ASSIGNMENT:
Please tally the lines in the records that include the word "bytes" and answer with the bare number.

(Saved entries)
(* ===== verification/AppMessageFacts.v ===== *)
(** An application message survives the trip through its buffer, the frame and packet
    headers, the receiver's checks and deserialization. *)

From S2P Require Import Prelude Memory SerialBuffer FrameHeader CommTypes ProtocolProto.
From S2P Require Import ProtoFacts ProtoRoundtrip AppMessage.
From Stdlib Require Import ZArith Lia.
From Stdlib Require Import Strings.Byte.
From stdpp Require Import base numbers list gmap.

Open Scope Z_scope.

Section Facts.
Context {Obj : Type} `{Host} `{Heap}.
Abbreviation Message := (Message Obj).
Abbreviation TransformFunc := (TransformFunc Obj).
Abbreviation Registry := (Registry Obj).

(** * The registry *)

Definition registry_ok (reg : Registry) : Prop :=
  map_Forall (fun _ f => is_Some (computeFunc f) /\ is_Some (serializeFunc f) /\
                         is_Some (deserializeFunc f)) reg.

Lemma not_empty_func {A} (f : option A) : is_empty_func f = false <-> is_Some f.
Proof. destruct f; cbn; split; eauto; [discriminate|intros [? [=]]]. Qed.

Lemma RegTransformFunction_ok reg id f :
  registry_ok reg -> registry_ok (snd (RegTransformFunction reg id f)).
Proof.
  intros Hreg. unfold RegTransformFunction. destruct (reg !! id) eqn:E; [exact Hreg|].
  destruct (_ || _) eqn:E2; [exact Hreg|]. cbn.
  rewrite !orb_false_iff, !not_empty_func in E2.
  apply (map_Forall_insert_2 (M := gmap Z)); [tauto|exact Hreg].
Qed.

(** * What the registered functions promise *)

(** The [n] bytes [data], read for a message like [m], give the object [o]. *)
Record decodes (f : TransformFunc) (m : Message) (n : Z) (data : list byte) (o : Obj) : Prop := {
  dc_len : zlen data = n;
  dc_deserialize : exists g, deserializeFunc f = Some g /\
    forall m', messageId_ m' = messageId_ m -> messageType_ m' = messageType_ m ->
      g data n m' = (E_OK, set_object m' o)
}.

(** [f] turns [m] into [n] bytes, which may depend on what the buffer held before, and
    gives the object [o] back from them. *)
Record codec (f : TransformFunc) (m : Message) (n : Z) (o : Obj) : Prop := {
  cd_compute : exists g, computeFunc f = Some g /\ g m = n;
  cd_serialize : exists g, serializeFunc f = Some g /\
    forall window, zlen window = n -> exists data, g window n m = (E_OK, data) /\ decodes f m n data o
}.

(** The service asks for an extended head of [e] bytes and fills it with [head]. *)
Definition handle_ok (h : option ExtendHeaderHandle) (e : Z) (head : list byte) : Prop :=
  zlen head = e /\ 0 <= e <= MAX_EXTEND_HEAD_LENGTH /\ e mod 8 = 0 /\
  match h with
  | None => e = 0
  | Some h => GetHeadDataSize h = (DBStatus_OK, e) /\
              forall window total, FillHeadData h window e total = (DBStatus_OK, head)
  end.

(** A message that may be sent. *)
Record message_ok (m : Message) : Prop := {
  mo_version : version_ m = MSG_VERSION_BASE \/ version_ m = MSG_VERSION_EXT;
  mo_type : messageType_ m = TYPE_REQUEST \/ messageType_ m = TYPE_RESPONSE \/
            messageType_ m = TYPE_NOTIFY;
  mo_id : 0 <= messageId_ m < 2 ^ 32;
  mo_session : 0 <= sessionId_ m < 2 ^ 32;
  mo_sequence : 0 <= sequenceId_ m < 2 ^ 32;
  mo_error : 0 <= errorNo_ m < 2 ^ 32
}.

RESPONSE BOX:
3